» **Assigned task**
Repeat word for word every line of the data below, from the first through the line containing "exists s3. split; [done|]. split; [congruence|done].", and stop there.

:::

(* ===== verification/BillingRuns.v ===== *)
(** * BillingRuns: what a gateway's event does, and that it does it once

    The transaction of an event ([BillingReducer.commit]) changes rows of its own
    account and of its own subscription, and nothing else: [confined].  An event
    that was applied is remembered, in every run. *)

From S2P Require Import Prelude JsMap Wire BillingDb Billing BillingReducer BillingTeam BillingSystem.
From stdpp Require Import sorting.
From coqutil Require Import Datatypes.RecordSetters.
Import DoubleBraceUpdate.
#[local] Set Warnings "-notation-overridden".
Local Open Scope Z_scope.
Local Open Scope js_scope.
Implicit Types (db : DB) (s : Subscription).

(** ** Staying on one account *)

Definition holds_id (p : option string) s : Prop := ∃ x, p = Some x ∧ s.(sb_providerSubscriptionId) = Some x.

(** What becomes of one row: nothing; it is, or was taken over, by the account;
    or it holds the provider's id and stays where it is. *)
Definition row_moves (a : string) (p : option string) (o o' : option Subscription) : Prop :=
  o' = o ∨
  (∃ s', o' = Some s' ∧ s'.(sb_accountId) = a ∧ ∀ s, o = Some s → s.(sb_accountId) = a ∨ holds_id p s) ∨
  (∃ s s', o = Some s ∧ o' = Some s' ∧ holds_id p s ∧ holds_id p s' ∧ s'.(sb_accountId) = s.(sb_accountId)).

Record confined (a : string) (p : option string) db db' : Prop := {
  same_users : db'.(users) = db.(users); same_accounts : db'.(accounts) = db.(accounts); same_members : db'.(members) = db.(members);
  same_invites : db'.(invites) = db.(invites); same_plans : db'.(plans) = db.(plans);
  other_customers k : k.1 ≠ a → db'.(customers) !! k = db.(customers) !! k;
  rows_move id : row_moves a p (db.(subs) !! id) (db'.(subs) !! id);
  kept_events id : is_Some (db.(events) !! id) → db'.(events) !! id = db.(events) !! id }.

Section confined.
Context (a : string) (p : option string).

Lemma row_moves_trans o1 o2 o3 : row_moves a p o1 o2 → row_moves a p o2 o3 → row_moves a p o1 o3.
Proof.
  intros [->|[(s2 & -> & H2 & H3)|(s1 & s2 & -> & -> & H1 & H2 & H3)]]; [done| |].
  - intros [->|[(s3 & -> & H4 & _)|(? & s3 & [= <-] & -> & _ & _ & H4)]]; right; left; eauto.
    exists s3. split; [done|]. split; [congruence|done].
  - intros [->|[(s3 & -> & H4 & H5)|(? & s3 & [= <-] & -> & H4 & H5 & H6)]]; right; [right|left|right].
    + exists s1, s2. done.
    + exists s3. split; [done|]. split; [done|]. intros s [= <-]. by right.
    + exists s1, s3. split_and!; try done. congruence.
Qed.

#[global] Instance confined_po : PreOrder (confined a p).
Proof.
  split.
  - intros db. split; try done. intros id. by left.
  - intros d1 d2 d3 [] []. split; [congruence..| | |].
    + intros k Hk. rewrite other_customers1 by done. auto.
    + intros id. eapply row_moves_trans; eauto.
    + intros id Hid. rewrite kept_events1; [auto|]. by rewrite kept_events0.
Qed.

Lemma confined_subs m db : (∀ id, row_moves a p (db.(subs) !! id) (m !! id)) → confined a p db (set_subs m db).
Proof. by split. Qed.

Lemma confined_create id s db : s.(sb_accountId) = a → db.(subs) !! id = None → confined a p db (set_subs (<[id := s]> db.(subs)) db).
Proof.
  intros Ha Hn. apply confined_subs. intros i. destruct (decide (i = id)) as [->|Hi]; [|left; by rewrite lookup_insert_ne].
  right; left. exists s. rewrite lookup_insert_eq, Hn. done.
Qed.

Lemma confined_update id s s' db :
  db.(subs) !! id = Some s → row_moves a p (Some s) (Some s') → confined a p db (set_subs (<[id := s']> db.(subs)) db).
Proof.
  intros Hs Hm. apply confined_subs. intros i. destruct (decide (i = id)) as [->|Hi]; [by rewrite lookup_insert_eq, Hs|left; by rewrite lookup_insert_ne].
Qed.

Lemma confined_where P f db :
  (∀ id s, db.(subs) !! id = Some s → P id s = true → row_moves a p (Some s) (Some (f s))) → confined a p db (set_subs (update_where P f db.(subs)) db).
Proof.
  intros HP. apply confined_subs. intros i. rewrite lookup_update_where. destruct (db.(subs) !! i) as [s|] eqn:Hs; [|by left].
  cbn. destruct (P i s) eqn:E; [by eapply HP|by left].
Qed.

Lemma moves_own s s' : s.(sb_accountId) = a → s'.(sb_accountId) = a → row_moves a p (Some s) (Some s').
Proof. intros H1 H2. right; left. exists s'. split; [done|]. split; [done|]. intros ? [= <-]. by left. Qed.
End confined.

Section stays.
Context `{Postgres} (w : World) (a : string) (p : option string).

Lemma cancelActive_confined db : tx_ok (cancelActiveSubscriptions w a) (λ _ db', confined a p db db') db.
Proof.
  unfold cancelActiveSubscriptions, update_subs. apply ok_modify. intros _. apply confined_where. intros id s _ Hc.
  unfold cancellable, is_of_account, status_is in Hc. conditions. by apply moves_own.
Qed.

Lemma create_sub_confined s db : s.(sb_accountId) = a → tx_ok (create_sub w s) (λ _ db', confined a p db db') db.
Proof. intros Ha. unfold create_sub. tx. by apply confined_create. Qed.

Lemma update_sub_confined id f db :
  (∀ s, db.(subs) !! id = Some s → row_moves a p (Some s) (Some (f s))) → tx_ok (update_sub id f) (λ _ db', confined a p db db') db.
Proof. intros Hf. unfold update_sub. tx. eapply confined_update; eauto. Qed.

Lemma applyPlan_confined plan f db :
  given f.(pf_providerSubscriptionId) = p → tx_ok (applyPlanToAccountSubscription w a plan f) (λ _ db', confined a p db db') db.
Proof.
  intros Hp. unfold applyPlanToAccountSubscription. apply ok_bind. over cancelActive_confined. intros _ db1 H1.
  apply ok_bind, ok_asks. destruct (_ ≫= _) as [[id s]|] eqn:E.
  - apply bind_Some in E as (x & Hx & [Hs Hid]%find_one_Some). unfold by_provider_id in Hid. conditions.
    over update_sub_confined; [|intros _ ? H2; by etrans].
    intros s1 Hs1. rewrite Hs in Hs1. injection Hs1 as <-. right; left. eexists. split; [done|]. split; [done|]. intros ? [= <-]. right.
    exists x. split; congruence.
  - over create_sub_confined; [done|intros _ ? H2; by etrans].
Qed.

Lemma tombstoned_confined db : tx_ok (tombstonedAccountFallback a) (λ _ db', db' = db) db.
Proof. unfold tombstonedAccountFallback. tx; done. Qed.

Lemma ensureFree_confined db : tx_ok (ensureFreeSubscription w a) (λ _ db', confined a p db db') db.
Proof.
  unfold ensureFreeSubscription. tx; try done. over tombstoned_confined. intros o ? ->. destruct o as [r|]; tx; [done|..].
  - match goal with H : newest_cancelled _ = Some _ |- _ => apply newest_cancelled_in in H as [H _]; apply elem_of_rows in H as [Hs Hc] end.
    unfold is_of_account, status_is in Hc. conditions. apply update_sub_confined. intros s2 Hs2. rewrite Hs in Hs2. injection Hs2 as <-.
    by apply moves_own.
  - by apply create_sub_confined.
Qed.
End stays.

Definition target (ev : NormalizedEvent) : option string := given ev.(ne_providerSubscriptionId).

Section commits.
Context `{Postgres} (w : World).
Implicit Types (ev : NormalizedEvent) (plan : PlanRow).
Abbreviation stays ev := (confined ev.(ne_accountId) (target ev)).

Lemma provider_sub_Some ev db id s :
  provider_sub ev db = Some (id, s) → ∃ x, target ev = Some x ∧ db.(subs) !! id = Some s ∧ s.(sb_providerSubscriptionId) = Some x.
Proof.
  intros E. apply bind_Some in E as (x & Hx & [Hs Hid]%find_one_Some). unfold by_provider_id in Hid. conditions. eauto.
Qed.

(** A write that keeps a row's account and provider id. *)
Lemma held_confined ev x f db :
  target ev = Some x → (∀ s, (f s).(sb_providerSubscriptionId) = s.(sb_providerSubscriptionId) ∧ (f s).(sb_accountId) = s.(sb_accountId)) →
  tx_ok (update_subs (by_provider_id x) f) (λ _ db', stays ev db db') db.
Proof.
  intros Hx Hf. unfold update_subs. apply ok_modify. intros _. apply confined_where. intros id s _ Hc. unfold by_provider_id in Hc.
  conditions. right; right. exists s, (f s). destruct (Hf s) as [H1 H2]. split_and!; try done.
  - by exists x.
  - exists x. by rewrite H1.
Qed.

Lemma purchase_target ev plan : given (activation w ev plan).(pf_providerSubscriptionId) = target ev.
Proof. unfold activation. by case_bool_decide. Qed.

Lemma provision_confined ev plan db : tx_ok (provisionActivatedPlan w ev plan) (λ _ db', stays ev db db') db.
Proof.
  unfold provisionActivatedPlan, upsertBillingCustomer. apply ok_bind, ok_modify. intros _.
  set (db1 := set_customers _ db). assert (stays ev db db1) as H1.
  { split; try done; [|intros id; by left]. intros k Hk. apply lookup_insert_ne. intros <-. done. }
  clearbody db1. apply ok_bind. over applyPlan_confined; [by apply purchase_target|]. intros _ ? H2. tx. by etrans.
Qed.

Lemma renewal_confined ev plan db : tx_ok (apply_renewal w ev plan) (λ _ db', stays ev db db') db.
Proof.
  unfold apply_renewal, upgradeTrialToProYearlyOnRenewal. tx; [|by apply provision_confined|done|].
  - apply held_confined; [done|by intros].
  - over applyPlan_confined; [done|]. intros _ ? H2. by tx.
Qed.

Lemma activation_confined ev plan db : tx_ok (apply_activation w ev plan) (λ _ db', stays ev db db') db.
Proof.
  unfold apply_activation, applySeatChangeInPlace. tx; [|by apply provision_confined].
  apply bind_Some in Heqo as (q & _ & [[i r] [E Hq]]%bind_Some).
  destruct (own_row ev db r && _) eqn:Ho; [|done]. simplify_eq. apply provider_sub_Some in E as (x & Hx & Hs & Hid).
  over update_sub_confined; [|intros _ ? H2; by tx]. intros r' Hr'. rewrite Hs in Hr'. injection Hr' as <-.
  right; right. exists r. eexists. split_and!; [done..| | |done]; by exists x.
Qed.

Lemma ending_confined ev db : tx_ok (apply_ending w ev) (λ _ db', stays ev db db') db.
Proof.
  unfold apply_ending. destruct (given (ne_providerSubscriptionId ev)) as [x|] eqn:Hx; tx; [|done].
  over held_confined; [done|by intros|]. intros _ db1 H1. destruct (ends _); tx; [|done].
  over ensureFree_confined. intros _ ? H2. tx. by etrans.
Qed.

(** The event is recorded, once, and the rest stays on the account. *)
Lemma commit_confined ev plan db :
  tx_ok (commit w ev plan) (λ _ db', stays ev db db' ∧ db.(events) !! ev.(ne_providerEventId) = None ∧ is_Some (db'.(events) !! ev.(ne_providerEventId))) db.
Proof.
  unfold commit, create_event. tx_step. tx_step. set (db1 := set_events _ db).
  assert (stays ev db db1) as Hst.
  { split; try done; [intros id; by left|]. intros id [? Hid]. apply lookup_insert_ne. congruence. }
  assert (is_Some (db1.(events) !! ev.(ne_providerEventId))) as Hev by (exists (event_row w ev); apply lookup_insert_eq). clearbody db1.
  assert (∀ db', stays ev db1 db' → stays ev db db' ∧ db.(events) !! ev.(ne_providerEventId) = None ∧ is_Some (db'.(events) !! ev.(ne_providerEventId))) as Hgo.
  { intros db' H3. split; [by etrans|]. split; [done|]. by rewrite (kept_events _ _ _ _ H3 _ Hev). }
  destruct (ne_type ev); [over activation_confined|over renewal_confined|over ending_confined..]; eauto.
Qed.
End commits.

(** * What every run of the billing service keeps

    The catalogue stays, events are remembered, and an event is applied once. *)

(** ** The catalogue stays, and events are remembered *)

Definition remembers (db db' : DB) : Prop :=
  db'.(plans) = db.(plans) ∧ ∀ id, is_Some (db.(events) !! id) → is_Some (db'.(events) !! id).
#[global] Instance remembers_po : PreOrder remembers.
Proof. split; [by intros db|]. intros d1 d2 d3 [H1 H2] [H3 H4]. split; [congruence|auto]. Qed.

Ltac remember_all := respect; by split.

Section remembers.
Context `{Postgres, Crypto} (w : World).

Lemma create_event_remembers ev : respects remembers (create_event w ev).
Proof. intros db. tx_all. split; [done|]. intros id Hid. apply lookup_insert_is_Some'. by right. Qed.
Lemma commit_remembers ev plan : respects remembers (commit w ev plan).
Proof.
  intros db. over commit_confined. intros _ db' (Hc & _ & _). split; [apply Hc|]. intros id Hid. by rewrite (kept_events _ _ _ _ Hc id Hid).
Qed.
#[local] Hint Resolve create_event_remembers commit_remembers : respects.

#[global] Instance remembers_upheld : Upheld w remembers.
Proof. split; intros; try exact _; remember_all. Qed.

Lemma step_remembers a sys : remembers sys.(s_db) (step w a sys).(s_db).
Proof. apply step_upheld; [intros actor acc email role _|intros inviteId acc role u _]; remember_all. Qed.
End remembers.

Lemma run_remembers `{Postgres, Crypto} acts sys : remembers sys.(s_db) (run acts sys).(s_db).
Proof. induction acts as [|[w a] acts IH] using rev_ind; [done|]. rewrite run_snoc. etrans; [exact IH|apply step_remembers]. Qed.

(** C27: an event is applied once.  Once a gateway's event was applied, then
    whatever the service does afterwards, and however many copies of the event were
    read before, are under way or are still to come, each of them is answered as a
    redelivery and changes nothing. *)
Theorem event_applied_once `{Postgres, Crypto} (w : World) (ev : NormalizedEvent) (plan : PlanRow) (sys : Sys) (db : DB) (acts : list (World * Act)) :
  settle w ev plan sys.(s_db) = (Done false, db) →
  let after := run acts (set_db db sys) in
  ∀ w' ev' plan', ev'.(ne_providerEventId) = ev.(ne_providerEventId) →
    settle w' ev' plan' after.(s_db) = (Done true, after.(s_db)) ∧ arrive w' ev' after.(s_db) = (Answered true, after.(s_db)).
Proof.
  intros Hs after w' ev' plan' Hid.
  assert (is_Some (after.(s_db).(events) !! ev'.(ne_providerEventId))) as [row Hrow].
  { apply (run_remembers acts (set_db db sys)). rewrite Hid. unfold settle in Hs.
    destruct (atomically _ _) as [[[]|[]] db'] eqn:Ha; try done. injection Hs as <-.
    by apply (atomically_ok _ _ _ _ _ (commit_confined w ev plan sys.(s_db)) Ha). }
  split; [|unfold arrive; by rewrite Hrow].
  unfold settle, atomically, commit, create_event, create_row, mbind, tx_bind, asks. by rewrite Hrow.
Qed.

(** The demonstration's purchase, delivered again a day later. *)
Lemma event_applied_once_witness :
  let ev := BillingDemo.event activated "buy-A" "A" "pro_yearly" (Some "sub-A") (Some 1000) (Some 3) in
  let db := (settle (BillingDemo.at_ 10) ev BillingDemo.pro_plan BillingDemo.start).2 in
  let after := run [(BillingDemo.at_ 20, SignedIn "ann"); (BillingDemo.at_ 30, CancelAsked "ann")] (set_db db BillingDemo.idle) in
  settle (BillingDemo.at_ 40) ev BillingDemo.pro_plan after.(s_db) = (Done true, after.(s_db)).
Proof.
  cbv zeta. refine (proj1 (event_applied_once (BillingDemo.at_ 10) _ BillingDemo.pro_plan BillingDemo.idle _ [_; _] _ _ _ _ _)).
  - rewrite (surjective_pairing (settle _ _ _ _)). f_equal; vm_compute; reflexivity.
  - reflexivity.
Defined.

:::

» **Your solution**
(* ===== verification/BillingRuns.v ===== *)
(** * BillingRuns: what a gateway's event does, and that it does it once

    The transaction of an event ([BillingReducer.commit]) changes rows of its own
    account and of its own subscription, and nothing else: [confined].  An event
    that was applied is remembered, in every run. *)

From S2P Require Import Prelude JsMap Wire BillingDb Billing BillingReducer BillingTeam BillingSystem.
From stdpp Require Import sorting.
From coqutil Require Import Datatypes.RecordSetters.
Import DoubleBraceUpdate.
#[local] Set Warnings "-notation-overridden".
Local Open Scope Z_scope.
Local Open Scope js_scope.
Implicit Types (db : DB) (s : Subscription).

(** ** Staying on one account *)

Definition holds_id (p : option string) s : Prop := ∃ x, p = Some x ∧ s.(sb_providerSubscriptionId) = Some x.

(** What becomes of one row: nothing; it is, or was taken over, by the account;
    or it holds the provider's id and stays where it is. *)
Definition row_moves (a : string) (p : option string) (o o' : option Subscription) : Prop :=
  o' = o ∨
  (∃ s', o' = Some s' ∧ s'.(sb_accountId) = a ∧ ∀ s, o = Some s → s.(sb_accountId) = a ∨ holds_id p s) ∨
  (∃ s s', o = Some s ∧ o' = Some s' ∧ holds_id p s ∧ holds_id p s' ∧ s'.(sb_accountId) = s.(sb_accountId)).

Record confined (a : string) (p : option string) db db' : Prop := {
  same_users : db'.(users) = db.(users); same_accounts : db'.(accounts) = db.(accounts); same_members : db'.(members) = db.(members);
  same_invites : db'.(invites) = db.(invites); same_plans : db'.(plans) = db.(plans);
  other_customers k : k.1 ≠ a → db'.(customers) !! k = db.(customers) !! k;
  rows_move id : row_moves a p (db.(subs) !! id) (db'.(subs) !! id);
  kept_events id : is_Some (db.(events) !! id) → db'.(events) !! id = db.(events) !! id }.

Section confined.
Context (a : string) (p : option string).

Lemma row_moves_trans o1 o2 o3 : row_moves a p o1 o2 → row_moves a p o2 o3 → row_moves a p o1 o3.
Proof.
  intros [->|[(s2 & -> & H2 & H3)|(s1 & s2 & -> & -> & H1 & H2 & H3)]]; [done| |].
  - intros [->|[(s3 & -> & H4 & _)|(? & s3 & [= <-] & -> & _ & _ & H4)]]; right; left; eauto.
    exists s3. split; [done|]. split; [congruence|done].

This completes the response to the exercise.